++++ Available records ++++
Lemma acquire_cases_witness :
  hart_ok demo_state /\ lock_exists L_kmem demo_state /\
  match acquire L_kmem demo_state with
  | Done _ s' => lock_held L_kmem s' /\ noff s' = 1
  | _ => False
  end.
Proof.
  assert (Hex : lock_exists L_kmem demo_state) by by intros i.
  split; [apply demo_hart|]. split; [exact Hex|].
  pose proof (acquire_cases L_kmem demo_state demo_hart Hex) as H.
  destruct (acquire L_kmem demo_state); vm_compute in H |- *; intuition congruence.
Defined.

Lemma acquire_release_restores_witness :
  exists s1 s2, acquire (L_proc 3) demo_state = Done tt s1 /\ release (L_proc 3) s1 = Done tt s2
    /\ intr_get s2 = true.
Proof.
  destruct (acquire_release_restores (L_proc 3) demo_state demo_hart) as (s' & H1 & H2 & H3 & _).
  - intros i [= <-]. cbn. lia.
  - done.
  - exists s', (touch demo_state). split_and!; done.
Defined.

Lemma push_pop_nest_witness :
  exists s1 s2, iter_M 3 push_off demo_state = Done tt s1 /\ iter_M 2 pop_off s1 = Done tt s2
    /\ noff s2 = 1 /\ intr_get s2 = false.
Proof.
  destruct (push_pop_nest 3 2 demo_state demo_hart) as (s1 & s2 & H1 & H2 & H3 & H4 & _).
  - done.
  - lia.
  - exists s1, s2. split_and!; [done|done|exact H3|apply H4; lia].
Defined.
(* ===== verification/Kalloc.v ===== *)
(** * The physical page allocator

    kernel/mm/kalloc.c: the free pages are linked through their first word,
    [kmem.freelist] holding the address of the first.  The operations are
    [pmm_init], [freerange], [free_page], [alloc_page] and [alloc_pages], with
    the file's self-test.

    The abstract state of the allocator is the list of its free pages
    ([pool s l]); [alloc_page] is specified to pop it and [free_page] to push. *)

From S2P Require Import Prelude Riscv Memory State Spinlock.

Section kalloc.
Context `{L : Linker}.

(** ** Operations *)

Definition free_page (page : Z) : M unit :=
  if negb (page mod PGSIZE =? 0) || (page <? sym_end) || (PHYSTOP <=? page)
  then panic "free_page" else
  memset_at page 1 PGSIZE ;;
  acquire L_kmem ;;
  f ← gets freelist;
  store64 page f ;;
  modify (set_freelist page) ;;
  release L_kmem.

(** [for (; p + PGSIZE <= pa_end; p += PGSIZE) free_page(p);] *)
Fixpoint freerange_loop (fuel : nat) (p pa_end : Z) : M unit :=
  match fuel with
  | O => fun _ => NoFuel
  | S fuel' =>
      if p + PGSIZE <=? pa_end
      then free_page p ;; freerange_loop fuel' (p + PGSIZE) pa_end
      else mret tt
  end.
++++
Count the lines of the data that include the string "with", and give only that number.

3